The keystone security posers at the Transportation Security Administration (TSA)are at it again humiliating, degrading and delaying countless travelers due to TSA's harebrained security schemes.
How many terrorists have the keystone security posers uncovered in the 13 years of TSA's existence and with billions of passengers screened?
None as in zip, zing, nada, zilch, zero.
Do away with the Transportation Security Administration, critics implore. It's all just security theater, useless measures meant to make people feel safe. No terrorist plot has ever been stopped by the TSA, they insist.

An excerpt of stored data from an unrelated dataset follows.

Definition looks_zero_suppressed (words : list Z) : bool :=
  let '(samples, in_window) := fold_left (fun t w => count_word w t) words (blank 0, blank 0) in
  let '(with_samples, short) := short_of_window (concat samples) (concat in_window) (0, 0) in
  with_samples <? 2 * short.

(** [zs_restore_index]: the pedestals of the fragment's board, if there are any. *)
Fixpoint find_pedestal (cobo asad : Z) (peds : list AsadPedestal) : option AsadPedestal :=
  match peds with
  | [] => None
  | p :: peds => if (ped_cobo p =? cobo) && (ped_asad p =? asad) then Some p else find_pedestal cobo asad peds
  end.

Definition zs_restore (f : Fragment) (peds : option (list AsadPedestal)) (c : ConvertCounts) : option AsadPedestal * ConvertCounts :=
  match peds with
  | None => (None, c <| uvw_zs_fragments_no_table ::= incr |>)
  | Some peds =>
      match find_pedestal (cobo f) (asad f) peds with
      | None => (None, c)
      | Some p => (Some p, c <| uvw_zs_fragments_restored ::= incr |>)
      end
  end.

(** ** The grids: [accumulate_uvw] *)

Definition clamp_u16 (v : Z) : Z := Z.max 0 (Z.min 65535 v).

(** A cell raised by [v], kept in the sixteen bits. *)
Definition bump (v cell : Z) : Z := clamp_u16 (i32_add cell v).

Definition add_row (value : Z) (row : list Z) : list Z := if value =? 0 then row else map (bump value) row.

Fixpoint add_base_rows (base : list Z) (grid : list Z) : list Z :=
  match base with
  | [] => grid
  | value :: base =>
      if (Z.to_nat N_BUCKETS <=? length grid)%nat
      then add_row value (take (Z.to_nat N_BUCKETS) grid) ++ add_base_rows base (drop (Z.to_nat N_BUCKETS) grid)
      else grid
  end.

Definition add_base (base grids : list (list Z)) : list (list Z) :=
  zip_with add_base_rows base grids.

(** What the loop over the items holds. *)
Record Accumulator : Type := mkAcc {
  acc_geometry : Geometry;
  acc_grids : list (list Z);
  acc_out_of_range : Z;
  zs_missing : Table bool;
}.

(** What a sample adds; [None] when the table of pedestals has no entry for its channel. *)
Definition delta_of (ped : option AsadPedestal) (item : Item) : option Z :=
  match ped with
  | None => Some (item_adc item)
  | Some p =>
      match get2 (round_mean p) (item_aget item) (item_chan item) with
      | Some (Some mean) => Some (i32_sub (item_adc item) mean)
      | _ => None
      end
  end.

Definition add_sample (f : Fragment) (strips : list Z) (ped : option AsadPedestal) (word : Z) (a : Accumulator) : rust Accumulator :=
  let item := unpack_item word in
  let! (role, g) := lookup_ref (cobo f) (asad f) (item_aget item) (item_chan item) (acc_geometry a) in
  match role with
  | Strip plane _ strip =>
      let! n := index strips (Z.of_nat (plane_index plane)) in
      if (strip =? 0) || (n <? strip) then Val (mkAcc g (acc_grids a) (acc_out_of_range a + 1) (zs_missing a))
      else
        match delta_of ped item with
        | None => Val (mkAcc g (acc_grids a) (acc_out_of_range a) (alter2 (fun _ => true) (item_aget item) (item_chan item) (zs_missing a)))
        | Some delta =>
            let idx := (strip - 1) * N_BUCKETS + item_bucket item in
            Val (mkAcc g (alter (alter (bump delta) (Z.to_nat idx)) (plane_index plane) (acc_grids a)) (acc_out_of_range a) (zs_missing a))
        end
  | _ => Val (mkAcc g (acc_grids a) (acc_out_of_range a) (zs_missing a))
  end.

Fixpoint add_samples (f : Fragment) (strips : list Z) (ped : option AsadPedestal) (words : list Z) (a : Accumulator) : rust Accumulator :=
  match words with
  | [] => Val a
  | w :: words => let! a := add_sample f strips ped w a in add_samples f strips ped words a
  end.

Definition count_missing (t : Table bool) : Z := countb id (concat t).

Definition accumulate_uvw (f : Fragment) (d : DisplayConverter) : rust DisplayConverter :=
  let '(words, c) := new_words (items f) (counts d) in
  let '(ped, c) := if looks_zero_suppressed words then zs_restore f (pedestals d) c else (None, c) in
  let start := match ped with Some p => add_base (base p) (grids d) | None => grids d end in
  let! a := add_samples f (n_strips d) ped words (mkAcc (geometry d) start (strip_out_of_range c) (blank false)) in
  let c := c <| strip_out_of_range := acc_out_of_range a |> in
  let c := match ped with Some _ => c <| uvw_table_missing_channels ::= Z.add (count_missing (zs_missing a)) |> | None => c end in
  Val (d <| geometry := acc_geometry a |> <| grids := acc_grids a |> <| counts := c |>).

Fixpoint accumulate_all (fs : list Fragment) (d : DisplayConverter) : rust DisplayConverter :=
  match fs with
  | [] => Val d
  | f :: fs => let! d := accumulate_uvw f d in accumulate_all fs d
  end.

(** [note_unmapped]. *)
Definition note_unmapped (d : DisplayConverter) : DisplayConverter :=
  let hits := unmapped_hits (geometry d) in
  if hits <=? unmapped_seen d then d
  else d <| counts ::= (fun c => c <| counted_unmapped := hits |>) |> <| unmapped_seen := hits |>.

(** ** The messages of an event and of a snapshot *)

Record BuiltEventPayload : Type := mkBuiltEvent {
  event_run : Z;
  built_idx : Z;
  complete : bool;
  fragments : list Fragment;
}.

Fixpoint plane_messages (h : Header) (plane : Z) (strips : list Z) (grids : list (list Z)) : rust (list bytes) :=
  match grids with
  | [] => Val []
  | grid :: grids =>
      let! n := index strips plane in
      let! rest := plane_messages h (plane + 1) strips grids in
      Val (uvw_message h (wrap 8 plane) n N_BUCKETS grid :: rest)
  end.

Definition uvw (event : BuiltEventPayload) (d : DisplayConverter) : rust (list bytes * DisplayConverter) :=
  let d := d <| grids ::= map (map (fun _ => 0)) |> in
  let! d := accumulate_all (fragments event) d in
  let d := note_unmapped d in
  let h := header_of_event TYPE_UVW (event_run event) (built_idx event) (negb (complete event)) in
  let! messages := plane_messages h 0 (n_strips d) (grids d) in
  Val (messages, d).

(** One sample of the waveforms. *)
Definition put_wave (word : Z) (wave : list Z) : list Z :=
  let item := unpack_item word in
  if (AGET_CHIPS_PER_ASAD <=? item_aget item) || (RAW_CH_PER_AGET <=? item_chan item) then wave
  else
    let idx := (item_aget item * RAW_CH_PER_AGET + item_chan item) * N_BUCKETS + item_bucket item in
    if idx <? len wave then <[Z.to_nat idx := item_adc item]> wave else wave.

Fixpoint waveforms_each (h : Header) (fs : list Fragment) (d : DisplayConverter) : list bytes * DisplayConverter :=
  match fs with
  | [] => ([], d)
  | f :: fs =>
      let '(words, c) := new_words (items f) (counts d) in
      let wave := fold_left (fun wave w => put_wave w wave) words (map (fun _ => 0) (waveform d)) in
      let message := waveforms_message h (cobo f) (asad f) (wrap 8 AGET_CHIPS_PER_ASAD) (wrap 8 RAW_CH_PER_AGET) N_BUCKETS wave in
      let '(messages, d) := waveforms_each h fs (d <| waveform := wave |> <| counts := c |>) in
      (message :: messages, d)
  end.

Definition waveforms (event : BuiltEventPayload) (d : DisplayConverter) : list bytes * DisplayConverter :=
  waveforms_each (header_of_event TYPE_WAVEFORMS (event_run event) (built_idx event) (negb (complete event))) (fragments event) d.

(** *** Histograms *)

Record HistPayload : Type := mkHist {
  hist_id : Z;
  hist_name : string;
  nx : Z;
  ny : Z;
  bins : bytes;
}.

(** [usize::saturating_mul]; the product with eight wraps. *)
Definition bin_count (h : HistPayload) : Z := Z.min (2 ^ 64 - 1) (nx h * ny h).
Definition is_consistent (h : HistPayload) : bool := len (bins h) =? wrap 64 (bin_count h * 8).

Definition f32_of_Z (n : Z) : spec_float := binary_normalize 24 128 n 0 false.
Definition CHARGE_AXIS_MAX : spec_float := f32_of_Z 4096.

Definition hist_message (nan32 : bytes -> Z) (run : Z) (h : HistPayload) : bytes :=
  if 1 <? ny h then
    histo2d_message nan32 (header_of_hist TYPE_HISTO2D run) (hist_id h) (wrap 16 (nx h)) (wrap 16 (ny h))
      (mkAxis (f32_of_Z 1) (SFadd 24 128 (f32_of_Z (nx h)) (f32_of_Z 1))) (mkAxis (f32_of_Z 0) (f32_of_Z (ny h))) (bins h)
  else
    histo1d_message nan32 (header_of_hist TYPE_HISTO1D run) (hist_id h) (mkAxis (f32_of_Z 0) CHARGE_AXIS_MAX) (bins h).

Fixpoint histos (nan32 : bytes -> Z) (run : Z) (hs : list HistPayload) (d : DisplayConverter) : list bytes * DisplayConverter :=
  match hs with
  | [] => ([], d)
  | h :: hs =>
      if is_consistent h then
        let '(messages, d) := histos nan32 run hs d in (hist_message nan32 run h :: messages, d)
      else histos nan32 run hs (d <| counts ::= (fun c => c <| malformed_hists ::= incr |>) |>)
  end.

(** *** The last event: [last_event_json] of [http.rs], its samples *)

Definition put_last (word : Z) (t : list Z * Z) : list Z * Z :=
  let item := unpack_item word in
  if (AGET_CHIPS_PER_ASAD <=? item_aget item) || (RAW_CH_PER_AGET <=? item_chan item) || (N_BUCKETS <=? item_bucket item)
  then (fst t, snd t + 1)
  else (<[Z.to_nat ((item_aget item * RAW_CH_PER_AGET + item_chan item) * N_BUCKETS + item_bucket item) := signed 16 (item_adc item)]> (fst t), snd t).

(** The samples of a fragment, [-1] for what was not read, and how many have no place. *)
Definition last_grid (f : Fragment) : list Z * Z :=
  fold_left (fun t w => put_last w t) (words_of (items f))
    (repeat (-1) (Z.to_nat (AGET_CHIPS_PER_ASAD * RAW_CH_PER_AGET * N_BUCKETS)), 0).

(** ** Lemmas: the grids *)

Lemma list_alter_lookup {A : Type} (f : A -> A) i (l : list A) j :
  alter f i l !! j = if decide (i = j) then f <$> l !! j else l !! j.
Proof. case_decide as E; [subst; apply list_lookup_alter_eq | by apply list_lookup_alter_ne]. Qed.

(** A cell: plane and place in the grid. *)
Definition cell (grids : list (list Z)) (p i : nat) : option Z :=
  match grids !! p with
  | Some grid => grid !! i
  | None => None
  end.

Lemma cell_alter f p0 i0 grids p i :
  cell (alter (alter f i0) p0 grids) p i = if decide (p0 = p /\ i0 = i) then f <$> cell grids p i else cell grids p i.
Proof.
  unfold cell. rewrite list_alter_lookup. destruct (decide (p0 = p)) as [-> |]; [| by rewrite decide_False by tauto].
  destruct (grids !! p) as [grid |]; cbn; [| by case_decide]. rewrite list_alter_lookup.
  repeat case_decide; tauto || done.
Qed.

(** The grids are as large as the strips need. *)
Definition fits (strips : list Z) (grids : list (list Z)) : Prop :=
  Forall2 (fun n grid => 0 <= n /\ len grid = n * N_BUCKETS) strips grids.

TSA Administrator John Pistole has heard all the criticism of his agency — created after the Sept. 11 terrorist attacks and charged with screening more than 630 million fliers per year. Pistole acknowledges TSA has made mistakes, and continues to adjust its policies and techniques to protect U.S. travelers.
http://www.latimes.com/business/la-fi-travel-briefcase-20140804-story.html
In May, the Government Accountability Office released a report noting that SPOT's annual cost is more than $200 million and that as of March 2010 some 3,000 behavior detection officers were deployed at 161 airports but had not apprehended a single terrorist
http://www.slate.com/articles/news_and_politics/explainer/2010/11/does_the_tsa_ever_catch_t errorists.html
TSA doesn't have a clue about security but they sure do have humiliating, degrading and delaying travelers down pat.
TSA also apparently knows how to spend our tax money better than we do funding countless boondoggles such as but not limited to:
Screening of Passengers by Observational Techniques (SPOT)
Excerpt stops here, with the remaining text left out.